Quelle est l’image de la Réunion là où vous vivez ?

Pas grand monde ne connaît la Réunion à New York, mis à part les passionnés de surf ou de volcanologie... Récemment la classification au patrimoine mondial par l’Unesco a augmenté la visibilité de l’île, mais uniquement auprès de ceux qui s’intéressent beaucoup à la randonnée et au tourisme vert. L’île est trop loin des Etats-Unis pour rester longtemps dans l’imagination des New Yorkais, même si l’année dernière, deux restaurateurs américains et surfeurs ont ouvert un bar qui porte le nom de notre île, avec une publicité pour la Dodo sur un mur, des rhums arrangés et "Le" sandwich américain bouchons frites gratiné en vedette du menu !

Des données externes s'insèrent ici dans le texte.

Definition re (data : list num) (n : nat) : num := Number (nth_error data (2 * n)).
Definition im (data : list num) (n : nat) : num := Number (nth_error data (2 * n + 1)).

(** the sum of [f 0], ..., [f (n - 1)] *)
Definition num_sum (f : nat -> num) (n : nat) : num :=
  fold_left (fun acc i => add acc (f i)) (seq 0 n) (Fin 0).

(** bin [k] of the forward transform: the sum of [data[n] * exp(-i theta)] *)
Definition forward_bin (size : nat) (data : list num) (k : nat) : list num :=
  [ num_sum (fun n => add (mul (re data n) (Fin (cos (theta size n k))))
                          (mul (im data n) (Fin (sin (theta size n k))))) size;
    num_sum (fun n => sub (mul (im data n) (Fin (cos (theta size n k))))
                          (mul (re data n) (Fin (sin (theta size n k))))) size ].

(** sample [k] of the inverse transform: the sum of [data[n] * exp(i theta)] *)
Definition inverse_bin (size : nat) (data : list num) (k : nat) : list num :=
  [ num_sum (fun n => sub (mul (re data n) (Fin (cos (theta size n k))))
                          (mul (im data n) (Fin (sin (theta size n k))))) size;
    num_sum (fun n => add (mul (im data n) (Fin (cos (theta size n k))))
                          (mul (re data n) (Fin (sin (theta size n k))))) size ].

(** Modelled from the spec: the forward discrete Fourier transform of size
    [size]; the array it returns is the one [f.transform(out, data)] writes
    to [out]. *)
Definition transform (size : nat) (data : list num) : list num :=
  flat_map (forward_bin size data) (seq 0 size).

(** Modelled from the spec: the inverse transform, unnormalized, as the
    spec and the comment of [performHarmonicAnalysis] have it: the caller
    divides by the size. *)
Definition inverseTransform (size : nat) (data : list num) : list num :=
  flat_map (inverse_bin size data) (seq 0 size).

End FFT.

Record TimeSeriesPoint : Type := mkPoint {
  date : string;
  ndvi : num;
  viirs : num;
  seasonal : num;
  trend : num
}.

(** [{ ...point, seasonal: v }] *)
Definition with_seasonal (point : TimeSeriesPoint) (v : num) : TimeSeriesPoint :=
  mkPoint (date point) (ndvi point) (viirs point) v (trend point).

Definition nextPow2 (n : nat) : num :=
  Math_max (Fin 2) (Math_pow (Fin 2) (Math_ceil (Math_log2 (of_nat n)))).

Definition cutoff : nat := 10.

(** the input of the transform: the NDVI values, zero-padded *)
Definition fillInput (history : list TimeSeriesPoint) (size : nat) : list num :=
  let n := length history in
  for_loop size
    (fun i input =>
       if i <? n then
         upd (upd input (2 * i) (Number (option_map ndvi (nth_error history i))))
             (2 * i + 1) (Fin 0)
       else
         upd (upd input (2 * i) (Fin 0)) (2 * i + 1) (Fin 0))
    (FFT.createComplexArray size).
(** * Exodus 2026 contact form backend (src/contactexo.py)

    A shallow embedding of the validation / sanitization pipeline and of the
    request handler [contact], followed by the properties of the
    specification that are settled against it.

    Conventions of the embedding.
    - A Python [str] is a list of Unicode code points ([list N]); [len] is
      [length], slicing [s[:n]] is [firstn n s].
    - Whitespace recognised by [str.strip()] is the fixed CPython table.
      The Unicode tables that CPython consults for non-ASCII characters
      (decimal digits for the regex class [\d], full lower-casing) are not
      part of the program: they are a parameter, [unicode_tables].  Every
      ASCII character is treated concretely.
    - Values of type [exn] stand for instances of Python's [Exception]
      class, which is what both [except Exception] clauses catch.
    - The mail transport, the [Message] constructor, the configured admin
      address and the clock are external collaborators, gathered in
      [environment].
    - The debug print and the two logger calls are recorded in the trace
      and do not raise.  The rate limiter wraps [contact] from outside and
      is not part of it. *)

From Stdlib Require Import String Ascii.
From Stdlib Require Import List NArith Bool Arith Lia.
Import ListNotations.

Set Implicit Arguments.

(* ------------------------------------------------------------------ *)
(** ** Python strings *)
(* ------------------------------------------------------------------ *)

Definition char := N.
Definition str := list char.

(** An ASCII literal of the source, as a list of code points. *)
Definition lit (s : string) : str := map N_of_ascii (list_ascii_of_string s).

Definition char_eqb (a b : char) : bool := N.eqb a b.

Fixpoint str_eqb (a b : str) : bool :=
  match a, b with
  | [], [] => true
  | x :: a', y :: b' => char_eqb x y && str_eqb a' b'
  | _, _ => false
  end.

Definition between (lo hi c : N) : bool := (N.leb lo c && N.leb c hi)%bool.

(** [str.isspace] for one code point: the characters removed by
    [str.strip()] when it is called without argument. *)
Definition isspace (c : char) : bool :=
  (between 9 13 c || between 28 32 c || N.eqb c 133 || N.eqb c 160
   || N.eqb c 5760 || between 8192 8202 c || N.eqb c 8232 || N.eqb c 8233
   || N.eqb c 8239 || N.eqb c 8287 || N.eqb c 12288)%bool.

Fixpoint dropwhile (p : char -> bool) (s : str) : str :=
  match s with
  | [] => []
  | c :: t => if p c then dropwhile p t else s
  end.

Definition lstrip (s : str) : str := dropwhile isspace s.
Definition rstrip (s : str) : str := rev (dropwhile isspace (rev s)).

(** [s.strip()] *)
Definition strip (s : str) : str := rstrip (lstrip s).

Definition is_ascii (c : char) : bool := N.ltb c 128.
Definition ascii_upper (c : char) : bool := between 65 90 c.
Definition ascii_lower_letter (c : char) : bool := between 97 122 c.
Definition ascii_digit (c : char) : bool := between 48 57 c.

Definition ascii_tolower (c : char) : char :=
  if ascii_upper c then (c + 32)%N else c.

(** The part of the Unicode character database used by the program for
    characters outside ASCII. *)
Record unicode_tables : Type := {
  (** category Nd, consulted by the regex class [\d] on a [str] pattern *)
  nonascii_decimal : char -> bool;
  (** [str.lower()] on a string that is not pure ASCII *)
  nonascii_lower : str -> str
}.

(** The instance with no non-ASCII digit and no non-ASCII case mapping; it
    agrees with any other instance on pure ASCII text. *)
Definition ascii_only : unicode_tables :=
  {| nonascii_decimal := fun _ => false; nonascii_lower := fun s => s |}.

(** [str.replace(old, new)] for a one-character [old]. *)
Definition replace1 (old : char) (new : str) (s : str) : str :=
  flat_map (fun c => if char_eqb c old then new else [c]) s.

(** [sep.join(parts)] *)
Fixpoint join (sep : str) (parts : list str) : str :=
  match parts with
  | [] => []
  | [p] => p
  | p :: rest => p ++ sep ++ join sep rest
  end.

(* ------------------------------------------------------------------ *)
(** ** Regular expressions (module [re]) *)
(* ------------------------------------------------------------------ *)

Inductive regex : Type :=
| Void : regex
| Eps : regex
| Class : list (char * char) -> regex      (* [a-bc-d...] *)
| Cat : regex -> regex -> regex
| Alt : regex -> regex -> regex
| Star : regex -> regex.

Definition in_class (rs : list (char * char)) (c : char) : bool :=
  existsb (fun r => between (fst r) (snd r) c) rs.

(** [r+] and [r{2,}] *)
Definition Plus (r : regex) : regex := Cat r (Star r).
Definition AtLeast2 (r : regex) : regex := Cat r (Cat r (Star r)).
Definition Chr (c : char) : regex := Class [(c, c)].

Fixpoint nullable (r : regex) : bool :=
  match r with
  | Void => false
  | Eps => true
  | Class _ => false
  | Cat a b => nullable a && nullable b
  | Alt a b => nullable a || nullable b
  | Star _ => true
  end.

Fixpoint deriv (c : char) (r : regex) : regex :=
  match r with
  | Void => Void
  | Eps => Void
  | Class rs => if in_class rs c then Eps else Void
  | Cat a b =>
      if nullable a then Alt (Cat (deriv c a) b) (deriv c b)
      else Cat (deriv c a) b
  | Alt a b => Alt (deriv c a) (deriv c b)
  | Star a => Cat (deriv c a) (Star a)
  end.

(** Whole-string acceptance. *)
Fixpoint accepts (r : regex) (s : str) : bool :=
  match s with
  | [] => nullable r
  | c :: t => accepts (deriv c r) t
  end.

(** [bool(re.match('^' + r + '$', s))] without flags: the match starts at
    position 0, and [$] holds at the end of the string and also just before
    a newline that is the last character. *)
Definition re_match (r : regex) (s : str) : bool :=
  accepts r s
  || match rev s with
     | 10%N :: t => accepts r (rev t)
     | _ => false
     end.

(** [re.sub('[<class>]', repl, s)] for a pattern that is one character
    class. *)
Definition re_sub_class (cls : char -> bool) (repl : str) (s : str) : str :=
  flat_map (fun c => if cls c then repl else [c]) s.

Quels conseils donneriez-vous aux jeunes Réunionnais ?

Apprenez des langues étrangères, saisissez les opportunités d’échanges internationaux et de stages à l’étranger pendant vos études. Que vous ayez ou non l’intention de vivre la majeure partie de votre vie à la Réunion, la mobilité internationale est un enrichissement personnel et professionnel.
Comme je le disais plus haut, la culture réunionnaise nous donne souvent l’ouverture d’esprit nécessaire pour s’adapter partout, à condition d’être prêt à saisir les opportunités en laissant ses complexes au vestiaire !

Que pensez-vous du site www.reunionnaisdumonde.com ?

C’est une excellente initiative ! Les Réunionnais n’ont pas le réflexe de se regrouper systématiquement en associations comme par exemple les Antillais. Ce format de réseau social correspond probablement mieux à la façon plus informelle qu’ont les Réunionnais de rester en contact ou de trouver de nouveaux contacts.

Lire aussi :

- Législatives 2012 : une candidate réunionnaise au siège de Député d’Amérique du Nord
- Corinne Narassiguin, spécialiste de la gestion du risque technologique New-York
- Voir le profil de Corinne Narassiguin


Corinne Narassiguin est membre du Parti socialiste depuis 2000, secrétaire de la section de New York de 2003 à 2010, membre du Conseil Fédéral depuis 2005 et membre du Bureau Fédéral de 2005 à 2008 (en charge des questions internationales). Elle est membre du bureau de l’association Français du Monde - ADFE à New York.